Le sergent Morazin (1° section de la 1° Cie) installé avec son groupe dans le jardin de l'école, constate dans la journée les efforts de l'ennemi pour contourner le 1° Bataillon, et voit lui aussi, des autos chargées d'hommes; il ajoute qu'elles rebroussèrent chemin.
La même remarque est faite par le sergent Martin: « Au début de l'après-midi on vit les premiers groupes ennemis, débandés, refluer en désordre. Nous croyions déjà tenir la victoire. Des groupes de chevaux, démontés pour la plupart, galopaient à travers la plaine. Le mortier en position au nord-ouest de l'église faisait du bon travail, sous la direction du caporal-chef Olivier. »
Partout l'ennemi fut accueilli rudement, malgré les quelques chars et les auto-mitrailleuses qui le protégeaient.
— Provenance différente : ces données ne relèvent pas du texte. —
(* ===== verification/WaveQuads.v ===== *)
(** The helper functions for quads: votes of the four lanes, and whether all four are active. *)
From S2P Require Import Prelude.
From S2P Require Import SpvBuilder.
From S2P Require Import Instrumentation.
From S2P Require Import SPIRVModule.
From S2P Require Import SpvEval.
From S2P Require Import OpEval.
From S2P Require Import WaveHelpers.
From S2P Require Import WaveEval.
From S2P Require Import WaveLogic.
From S2P Require Import WaveMasks.
From S2P Require Import WaveLoops.
From S2P Require Import WaveVotes.
Local Open Scope Z_scope.

(** * QuadAll and QuadAny *)

Definition quad_vote_function (all : bool) : option (Z * HelperModule) :=
  generate true (if all then build_quad_all else build_quad_any).

(** The values of the four lanes. *)
Definition quad_values (v : nat -> bool) (i : nat) : list bool := (fun k => v (quad_of i + k)%nat) <$> [0; 1; 2; 3]%nat.

Section votes.
Context (m : machine) (A : list nat) (v : nat -> bool).
Hypothesis Hquads : forall i k, i ∈ A -> (k < 4)%nat -> (quad_of i + k)%nat ∈ A.

Definition from_quad (k i : nat) : value := VBool (v (quad_of i + k)%nat).

Ltac quad_step k H :=
  next_step (from_quad k);
    [intros ? Hi; apply (op_quad _ _ _ _ _ _ _ Hi _ _ _ (fun i => VBool (v i)));
      [known|known|by apply Hquads; [|lia]]
    |intros ? H].
Ltac vote_step op f g H :=
  next_step (fun i => VBool (op (f i) (g i)));
    [intros ? Hi; apply (op_logical _ _ _ _ _ _ _ Hi _ _ _ f g); [by_computation|known|known|done]|intros ? H].

(** The votes of the four lanes, joined one after the other. *)
Lemma quad_vote_goes (all : bool) :
  returns m (quad_vote_function all) A (fun i => [VBool (v i)]) A
    (fun i => VBool (let op := if all then andb else orb in
       op (op (op (v (quad_of i + 0)%nat) (v (quad_of i + 1)%nat)) (v (quad_of i + 2)%nat)) (v (quad_of i + 3)%nat))).
Proof.
  set (q := fun k i => v (quad_of i + k)%nat).
  destruct all; enter_function; set (s0 := start_wave _ _);
   (eapply (goes_with (fun sm => has m sm A s0 3 (fun i => VBool (v i)) /\
      has m sm A s0 9 (fun _ => VInt (Z.of_nat 0)) /\ has m sm A s0 11 (fun _ => VInt (Z.of_nat 1)) /\
      has m sm A s0 13 (fun _ => VInt (Z.of_nat 2)) /\ has m sm A s0 8 (fun _ => VInt (Z.of_nat 3))));
     [split_and!; [by eapply start_has|eapply start_constant; [done|done|by vm_compute]..]|]);
   intros sm (Hv & Hk0 & Hk1 & Hk2 & Hk3); clearbody s0; (eapply block_returns; [vm_compute; reflexivity|]);
   quad_step 0%nat H1; quad_step 1%nat H2; quad_step 2%nat H3; quad_step 3%nat H4.
  - vote_step andb (q 0%nat) (q 1%nat) H5. vote_step andb (fun i => q 0%nat i && q 1%nat i) (q 2%nat) H6.
    vote_step andb (fun i => q 0%nat i && q 1%nat i && q 2%nat i) (q 3%nat) H7. apply block_end; [done|]. split; [done|known].
  - vote_step orb (q 0%nat) (q 1%nat) H5. vote_step orb (fun i => q 0%nat i || q 1%nat i) (q 2%nat) H6.
    vote_step orb (fun i => q 0%nat i || q 1%nat i || q 2%nat i) (q 3%nat) H7. apply block_end; [done|]. split; [done|known].
Qed.
End votes.

(** QuadAll and QuadAny, when all lanes of the quads are active. *)
Theorem quad_vote_correct m (A : list nat) (v : nat -> bool) (all : bool) :
  (forall i k, i ∈ A -> (k < 4)%nat -> (quad_of i + k)%nat ∈ A) ->
  returns m (quad_vote_function all) A (fun i => [VBool (v i)]) A
    (fun i => VBool (if all then forallb id (quad_values v i) else existsb id (quad_values v i))).
Proof.
  intros Hquads. eapply returns_ext; [by apply quad_vote_goes|]. intros i _. f_equal. unfold quad_values, id. simpl.
  by destruct all, (v (quad_of i + 0)%nat), (v (quad_of i + 1)%nat), (v (quad_of i + 2)%nat), (v (quad_of i + 3)%nat).
Qed.

(** * IsQuadUniformControlFlow *)

Definition quad_uniform_function : option (Z * HelperModule) := generate true build_is_quad_uniform_control_flow.

(** A bit that is set when it and the three after it were. *)
Definition four_bits (w : Z) : Z := let u := Z.land w (Z.shiftr w 2) in Z.land u (Z.shiftr u 1).

Lemma four_bits_testbit w r : 0 <= r ->
  Z.testbit (four_bits w) r = Z.testbit w r && Z.testbit w (r + 1) && Z.testbit w (r + 2) && Z.testbit w (r + 3).
Proof.
  intros Hr. unfold four_bits. rewrite !Z.land_spec, !Z.shiftr_spec, !Z.land_spec, !Z.shiftr_spec by lia.
  replace (r + 1 + 2) with (r + 3) by lia.
  destruct (Z.testbit w r), (Z.testbit w (r + 1)), (Z.testbit w (r + 2)), (Z.testbit w (r + 3)); done.
Qed.

Lemma land_shiftr_range w k : 0 <= w < 2 ^ 32 -> 0 <= k -> 0 <= Z.land w (Z.shiftr w k) < 2 ^ 32.
Proof. intros Hw Hk. apply land_pow2_range; [done| |lia]. apply Z.shiftr_nonneg. lia. Qed.

Lemma four_bits_range w : 0 <= w < 2 ^ 32 -> 0 <= four_bits w < 2 ^ 32.
Proof. intros Hw. unfold four_bits. cbv zeta. apply land_shiftr_range; [apply land_shiftr_range; lia|lia]. Qed.

(** The bits of words one after another. *)
Lemma testbit_words a y k : 0 <= a < 2 ^ 32 -> 0 <= k ->
  Z.testbit (a + 2 ^ 32 * y) k = if k <? 32 then Z.testbit a k else Z.testbit y (k - 32).
Proof.
  intros Ha Hk. destruct (Z.ltb_spec k 32).
  - rewrite <- (Z.mod_pow2_bits_low (a + 2 ^ 32 * y) 32 k) by lia.
    by rewrite (Z.mul_comm (2 ^ 32)), Z_mod_plus_full, Z.mod_small by lia.
  - replace k with (k - 32 + 32) at 1 by lia. rewrite <- Z.div_pow2_bits by lia. f_equal.
    rewrite (Z.mul_comm (2 ^ 32)), Z_div_plus_full, Z.div_small by lia. lia.
Qed.

(** The lowest lane of a quad. *)
Definition quad_bit (i : nat) : Z := Z.land (Z.of_nat i) 0xfffffffc.

Lemma quad_bit_small : forallb (fun i => quad_bit i =? Z.of_nat (quad_of i)) (seq 0 128) = true.
Proof. by vm_compute. Qed.

Lemma quad_bit_of i : (i < 128)%nat -> quad_bit i = Z.of_nat (quad_of i).
Proof.
  intros Hi. apply Z.eqb_eq. pose proof (proj1 (forallb_forall _ _) quad_bit_small i) as H. apply H, in_seq. lia.
Qed.

(** A vector of the words of a mask, each of them changed. *)
Definition on_words (f : Z -> Z) (x : Z) : value :=
  VComposite [VInt (f (word x 0)); VInt (f (word x 1)); VInt (f (word x 2)); VInt (f (word x 3))].

Lemma mask_words f x : ballot_mask (on_words f x) =
  Some (f (word x 0) + 2 ^ 32 * (f (word x 1) + 2 ^ 32 * (f (word x 2) + 2 ^ 32 * (f (word x 3) + 2 ^ 32 * 0)))).
Proof. done. Qed.

Lemma on_words_testbit f x y k : (forall w, 0 <= w < 2 ^ 32 -> 0 <= f w < 2 ^ 32) -> ballot_mask (on_words f x) = Some y ->
  0 <= k < 128 -> Z.testbit y k = Z.testbit (f (word x (Z.to_nat (k / 32)))) (k mod 32).
Proof.
  intros Hf [= <-] Hk. pose proof (fun i => Hf _ (word_range x i)) as Hr.
  pose proof (Z.div_mod k 32 ltac:(lia)) as E. pose proof (Z.mod_pos_bound k 32 ltac:(lia)) as Hm.
  assert (k / 32 = 0 \/ k / 32 = 1 \/ k / 32 = 2 \/ k / 32 = 3) as Hq.
  { assert (0 <= k / 32 < 4); [|lia]. split; [apply Z.div_pos; lia|apply Z.div_lt_upper_bound; lia]. }
  set (r := k mod 32) in *.
  destruct Hq as [Hq|[Hq|[Hq|Hq]]]; rewrite Hq in E |- *;
    repeat (rewrite testbit_words by (apply Hr || lia);
            lazymatch goal with |- context [?a <? 32] => destruct (Z.ltb_spec a 32); try lia end);
    f_equal; (done || lia).
Qed.

Section uniform.
Context (m : machine) (A : list nat).
Hypothesis Hlanes : forall i, i ∈ A -> (i < 128)%nat.
Hypothesis Hlane : forall i, i ∈ A -> input_value m BuiltInSubgroupLocalInvocationId i = VInt (Z.of_nat i).

(** What the code reads of its module. *)
Definition uniform_module (s : wave) (sm : SPIRVModule) : Prop :=
  component_width (builder sm) 1 = Some 32 /\ component_width (builder sm) 2 = Some 32 /\
  query_builtin_shader_input sm 20 = Some BuiltInSubgroupLocalInvocationId /\
  has m sm A s 9 (fun _ => VBool true) /\ has m sm A s 12 (fun _ => VComposite (VInt <$> [2; 2; 2; 2])) /\
  has m sm A s 13 (fun _ => VComposite (VInt <$> [1; 1; 1; 1])) /\ has m sm A s 22 (fun _ => VInt 0xfffffffc).

Ltac integer_step f x y H :=
  next_step f;
    [intros i Hi; apply (op_integer _ _ _ _ _ _ _ Hi _ _ _ x y 32); [by_computation|known|known|done|]|intros ? H].

(** A bit for each quad of which all lanes are active. *)
Definition full_quads : value := on_words four_bits (lane_mask A).

Lemma uniform_goes :
  returns m quad_uniform_function A (fun _ => []) A
    (fun i => VBool (Z.testbit (default 0 (ballot_mask full_quads)) (quad_bit i))).
Proof.
  enter_function. set (s0 := start_wave _ _). eapply (goes_with (uniform_module s0)).
  { split_and!; try (by vm_compute); (eapply start_constant; [done|done|by vm_compute]). }
  intros sm (W1 & W2 & Hq & Ht & H2 & H1 & Hm). clearbody s0. eapply block_returns; [vm_compute; reflexivity|].
  set (x := lane_mask A).
  next_step (fun _ : nat => on_words (fun w => w) x).
  { intros i Hi. erewrite (op_ballot m sm A _ _ _ _ _ _ (fun _ => true)) by known. by rewrite filter_all_in. }
  intros s1 S1.
  integer_step (fun _ : nat => on_words (fun w => Z.shiftr w 2) x) (fun _ : nat => on_words (fun w => w) x)
    (fun _ : nat => VComposite (VInt <$> [2; 2; 2; 2])) S2; [done|].
  integer_step (fun _ : nat => on_words (fun w => Z.land w (Z.shiftr w 2)) x) (fun _ : nat => on_words (fun w => w) x)
    (fun _ : nat => on_words (fun w => Z.shiftr w 2) x) S3; [done|].
  integer_step (fun _ : nat => on_words (fun w => Z.shiftr (Z.land w (Z.shiftr w 2)) 1) x)
    (fun _ : nat => on_words (fun w => Z.land w (Z.shiftr w 2)) x) (fun _ : nat => VComposite (VInt <$> [1; 1; 1; 1])) S4; [done|].
  integer_step (fun _ : nat => full_quads) (fun _ : nat => on_words (fun w => Z.land w (Z.shiftr w 2)) x)
    (fun _ : nat => on_words (fun w => Z.shiftr (Z.land w (Z.shiftr w 2)) 1) x) S5; [done|].
  next_step (fun i => VInt (Z.of_nat i)). { intros i Hi. erewrite op_load by done. by rewrite Hlane. } intros s6 S6.
  integer_step (fun i => VInt (quad_bit i)) (fun i => VInt (Z.of_nat i)) (fun _ : nat => VInt 0xfffffffc) S7; [done|].
  next_step (fun i => VBool (Z.testbit (default 0 (ballot_mask full_quads)) (quad_bit i))).
  { intros i Hi. apply (op_bit_extract m sm A _ _ _ _ Hi _ _ _ (fun _ => full_quads)); [known|known|done]. }
  intros s8 S8. apply block_end; [done|]. split; [done|known].
Qed.
End uniform.

Lemma full_quads_bit (A : list nat) i : (i < 128)%nat ->
  Z.testbit (default 0 (ballot_mask (full_quads A))) (quad_bit i) =
  bool_decide (quad_of i ∈ A) && bool_decide (quad_of i + 1 ∈ A)%nat && bool_decide (quad_of i + 2 ∈ A)%nat &&
  bool_decide (quad_of i + 3 ∈ A)%nat.
Proof.
  intros Hi. rewrite quad_bit_of by done. unfold full_quads.
  destruct (ballot_mask (on_words four_bits _)) as [y|] eqn:E; [|done]. simpl default.
  assert (i / 4 < 32)%nat as Hq by (apply Nat.Div0.div_lt_upper_bound; lia).
  assert (Z.of_nat (quad_of i) = 4 * Z.of_nat (i / 4)) as Hb by (unfold quad_of; lia).
  rewrite (on_words_testbit _ _ _ _ four_bits_range E) by lia.
  set (b := Z.of_nat (quad_of i)) in *. pose proof (Z.div_mod b 32 ltac:(lia)) as Ed.
  pose proof (Z.mod_pos_bound b 32 ltac:(lia)) as Hr. assert (0 <= b / 32) by (apply Z.div_pos; lia).
  assert (b mod 32 + 3 < 32) as Hr3 by lia.
  rewrite four_bits_testbit, !word_bit, !Z2Nat.id by lia.
  replace (32 * (b / 32) + b mod 32) with (Z.of_nat (quad_of i)) by lia.
  replace (32 * (b / 32) + (b mod 32 + 1)) with (Z.of_nat (quad_of i + 1)) by lia.
  replace (32 * (b / 32) + (b mod 32 + 2)) with (Z.of_nat (quad_of i + 2)) by lia.
  replace (32 * (b / 32) + (b mod 32 + 3)) with (Z.of_nat (quad_of i + 3)) by lia.
  by rewrite !lane_mask_bit.
Qed.

(** C28. IsQuadUniformControlFlow: a lane hears whether all four lanes of its quad are active, for any set of
    active lanes; the answer comes from the ballot by two shifts in its words. *)
Theorem quad_uniform_correct m (A : list nat) :
  (forall i, i ∈ A -> (i < 128)%nat) ->
  (forall i, i ∈ A -> input_value m BuiltInSubgroupLocalInvocationId i = VInt (Z.of_nat i)) ->
  returns m quad_uniform_function A (fun _ => []) A
    (fun i => VBool (bool_decide (Forall (fun k => (quad_of i + k)%nat ∈ A) [0; 1; 2; 3]%nat))).
Proof.
  intros HA Hin. eapply returns_ext; [by apply uniform_goes|]. intros i Hi. cbv beta. f_equal.
  rewrite full_quads_bit by auto. apply eq_bool_prop_intro.
  rewrite !andb_True, !bool_decide_spec, !list.Forall_cons, Nat.add_0_r, list.Forall_nil. tauto.
Qed.

(** Two quads, of which the second one has lost a lane. *)
Lemma quad_uniform_correct_witness :
  returns sample_machine quad_uniform_function [0; 1; 2; 3; 4; 6; 7]%nat (fun _ => []) [0; 1; 2; 3; 4; 6; 7]%nat
    (fun i => VBool (bool_decide (Forall (fun k => (quad_of i + k)%nat ∈ [0; 1; 2; 3; 4; 6; 7]%nat) [0; 1; 2; 3]%nat))).
Proof.
  apply (quad_uniform_correct sample_machine [0; 1; 2; 3; 4; 6; 7]%nat).
  - intros i. set_unfold. lia.
  - done.
Defined.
François Trémel, de la 1° Compagnie, note que, quelques heures après le commencement de l'attaque, des chars suivis d'infanterie sortirent du petit bois situé en face de la 3° Compagnie; ils obliquèrent à gauche et passèrent devant la 1°, sous le feu de nos canons de 75 ils s'en allèrent, et les fantassins
en même temps.
Angenard (1° Cie) fait la même constatation. Mais déjà auparavant, vers 6 ou 7 heures, 4 auto-mitrailleuses avaient dirigé une tentative contre la droite de notre dispositif; à l'extrémité est. Plusieurs de nos hommes (Cotto, Angenard, le caporal Delatouche) virent l'une de ces auto-mitrailleuses sauter sur une mine, en essayant de contourner la barricade; les trois autres s'en allèrent vers Dompierre, d'où elles
étaient venues.
Le soir, à 22 h 30, le caporal Delatouche ira, avec son groupe, poser de nouvelles mines, et il ramènera un blessé allemand, qui avait encore son revolver à la main.
Pendant toute la journée, l'ennemi attaque, mais surtout par le front ouest ou nord, puisque le soldat Gestin (du groupe Béthuel, chargé de la défense du carrefour est) ne vit pas d'Allemands à cet endroit le 5 juin.
Pourtant l'ennemi ne devait pas être bien loin, car la route d'Amiens, toute droite, d'est en ouest, était balayée par les balles; et, au témoignage de Goesbriant et de Morazin, la liaison avec le P. C. de Bataillon au sud de la route, en était rendue dangereuse.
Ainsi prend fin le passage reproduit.